Christian de Portzamparc (; born 5 May 1944) is a French architect and urbanist.

He graduated from the École Nationale des Beaux Arts in Paris in 1970 and has since been noted for his bold designs and artistic touch; his projects reflect a sensibility to their environment and to urbanism that is a founding principle of his work.

In 1994 he was awarded the Pritzker Prize.

Life and career
De Portzamparc was born in Casablanca, Morocco in 1944, when that country was a French protectorate, to a family of Breton noble descent. He began studying architecture in 1962 at the École nationale supérieure des Beaux-Arts in Paris where he was influenced by professors Eugène Beaudouin, who "encouraged his taste for formal expressionism", and George Candilis, who "emphasized systematic work on grids and networks." In 1966 he traveled to New York where he spent a few months during a nine-month academic hiatus that was rooted in his hesitations about continuing in architecture— "Architecture seemed to me to be too bureaucratic, and not free enough compared to art; and the modernistic ideals which I worshiped before, seemed to me unable to reach the richness of real life. I also began to criticize my first influences like Le Corbusier". Nevertheless, he returned to his studies in the 1967 academic year and would graduate from the Beaux-Arts in 1969.  De Portzamparc created his agency in 1980, supported by Marie-Élisabeth Nicoleau, Étienne Pierrès and Bertrand Beau, and later welcomed Bruno Durbecq, Céline Barda, Léa Xu, André Terzibachian and Clovis Cunha. Based in Paris, the agency has 'satellite' offices near building sites, in addition to offices in New York and Rio de Janeiro, and represents a team of 80 people, drawn from all corners of the globe.

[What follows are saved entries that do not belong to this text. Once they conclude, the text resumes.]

Definition RescheduleCurrentHLEThread (phantom : bool) (m : Machine) : option (Outcome * Machine) :=
  let cur := cur_thread (m_kernel m) in
  n ← GetDisableDispatchCount cur m;
  check (n =? 1);;
  mm ← members (queue_of m) !! cur;
  st ← sched_threads m !! cur;
  if IsDummyThread mm && negb phantom && negb (m_dummy_thread_runnable st) then Some (Block, m)
  else
    t ← threads (m_kernel m) !! cur;
    check (negb (GetState t =? ThreadState.Waiting));;
    m ← EnableDispatch m;
    Some (Continue, m).

Definition EnableScheduling (host : Host) (cores_needing_scheduling : Z) (m : Machine) : option (Outcome * Machine) :=
  n ← GetDisableDispatchCount (cur_thread (m_kernel m)) m;
  check (1 <=? n);;
  match host with
  | OnCore core =>
      m ← RescheduleOtherCores core cores_needing_scheduling m;
      if 1 <? n then m ← EnableDispatch m; Some (Continue, m) else RescheduleCurrentCore core m
  | HostThread => RescheduleCurrentHLEThread false (RescheduleCores cores_needing_scheduling m)
  | Phantom => RescheduleCurrentHLEThread true (RescheduleCores cores_needing_scheduling m)
  end.

Section scheduler.
(** [GetClockTicks] at its n-th reading. *)
Context (clock : nat → Z).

Both an architect and urban planner, Christian de Portzamparc is implicated in the research of form and meaning, as well as being a constructer. His work focuses on research over speculation and concerns the quality of life; aesthetics are conditioned by ethics, and he maintains that we have too often dissociated one from the other. Christian de Portzamparc focuses on all scales of construction, from simple buildings to urban re-think; the town is a founding principal of his work, developing in parallel and in crossover along three major lines: neighbourhood or city pieces, individual buildings and sky-scrapers.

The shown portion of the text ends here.